Moving on, beneath “School’s Out” is an article entitled “Musical chairs.” This article begins by introducing Jessica Keskitalo, a high school history teacher in Beaverton, Oregon who is teaching seventh-grade math this year, after all of a “half day of math training.” And Keskitalo is not alone as she spends the year in unfamiliar territory; according to the article, she is one of 365 teachers in the Beaverton district who were “shifted by seniority” to replace teachers who were laid off. In other words, the school district needed to make cuts, and they did. But, “Oregon requires districts to lay off teachers with the least experience first, instead of assessing expertise and classroom needs.” Oh good…another example of putting the needs of the students first! (Sorry, sarcasm seems to be dripping out of me today).

According to Beaverton officials, some 160 teachers were placed in “significantly different positions” this year. Keskitalo, for example, had never taught mathematics, and her only experience teaching middle school students came during one month of her student teaching. The article states that neither the principals in Beaverton nor the teachers had any say over the new assignments. Another example provided? Beaverton “transferred district librarian Jenny Takeda into a third-grade classroom one week before the Oregon Association of School Libraries named her the Librarian of the Year.” Takeda opted not to accept the assignment, so she is now a substitute teacher as she tries to figure out what her future holds.

The National Council on Teacher Quality, as cited in the article, reports that, “the overwhelming majority of school districts use seniority as the only determinant of teacher layoff decisions.”

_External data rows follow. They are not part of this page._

(** * Authentication and session subsystem of the contacts API

    A shallow embedding of [src/services/auth.py], [src/routes/auth.py],
    [src/repository/users.py] and of the rate-limit declarations of
    [src/routes/contacts.py], together with the properties of the
    specification that concern them.

    Conventions.
    - Time is the POSIX clock in whole seconds ([Z]): [jose] writes the
      [iat] and [exp] claims with [timegm(utctimetuple())], which drops the
      sub-second part.  All clock reads of one request see the same second.
    - A Python [dict] is a [gmap string _]; the [users] table is a
      [gmap string User] indexed by its unique, non-null [email] column.
    - Handlers run in a state-and-exception monad [M] over the [World]
      (clock, database, Redis, queued background tasks, I/O log). *)

From stdpp Require Import gmap strings list fin_maps pretty.
From Stdlib Require Import ZArith Lia Ascii.

Open Scope string_scope.
Open Scope Z_scope.

(** ** JSON values carried by token claims

    The claims considered are null, booleans, integers and texts. *)

Inductive jval : Type :=
| JNull
| JBool (b : bool)
| JInt (n : Z)
| JStr (s : string).

#[global] Instance jval_eq_dec : EqDecision jval.
Proof. solve_decision. Defined.

(** Python's [str(x)] on a claim value. *)
Definition py_str (v : jval) : string :=
  match v with
  | JNull => "None"
  | JBool true => "True"
  | JBool false => "False"
  | JInt n => pretty n
  | JStr s => s
  end.

(** ** Python's [int()] on a claim value

    [jose] passes the time claims through [int()].  On a JSON value this
    gives an integer for a number, [0] or [1] for a boolean and the number
    written in a text; it raises [ValueError] for a text that writes no
    number and [TypeError] for [null].  The characters of a [string] are
    code points below 256. *)

Inductive IntResult : Type :=
| IntOk (n : Z)
| IntValueError
| IntTypeError.

Definition code (c : ascii) : Z := Z.of_N (Ascii.N_of_ascii c).

(** The blanks that [int()] skips around a number: tab to carriage
    return, the space, and among the code points from 128 on the next-line
    control and the no-break space. *)
Definition is_space (c : ascii) : bool :=
  ((9 <=? code c) && (code c <=? 13)) || (code c =? 32) ||
  (code c =? 133) || (code c =? 160).

Definition digit (c : ascii) : option Z :=
  if (48 <=? code c) && (code c <=? 57) then Some (code c - 48) else None.

Fixpoint lstrip (s : list ascii) : list ascii :=
  match s with
  | c :: rest => if is_space c then lstrip rest else s
  | [] => []
  end.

Lastly, the right column of the page contains an article entitled “Fox in the Henhouse.” This one describes the fact that union official Glenda Ritz was chosen by voters to be the new state superintendent of Indiana schools, ousting Tony Bennett (not the singer, but a “nationally recognized school reformer”). Why is that a problem? Because Indiana has in place one of the “biggest statewide voucher program[s], teacher evaluations tied to student test scores, and new grade-by-grade tests and curriculum requirements shared by 46 states.” Ritz, however, “dislikes evaluating schools.” Hmmm…I wonder why? As a union official, her focus was undoubtedly on maintaining teacher jobs and increasing teacher salary and benefits, not on student achievement.

If this news is illustrative of the condition of public education in America is it any wonder that our students consistently lag behind students on other countries on tests? Should we be surprised that so many students drop out when council members and superintendents are focused more on teacher jobs than on student learning? Should we be surprised that students struggle to learn when teachers are randomly placed in classrooms because they have tenure, not because they have any training or even any clue how to teach the age and/or subject matter they have been assigned? I think there are a lot of very capable and very dedicated teachers in the nation’s public schools…but I think, for the most part, they’re swimming against the tide. They’re trying to do something that, despite the rhetoric, simply has not been made a priority–actually teaching students to learn.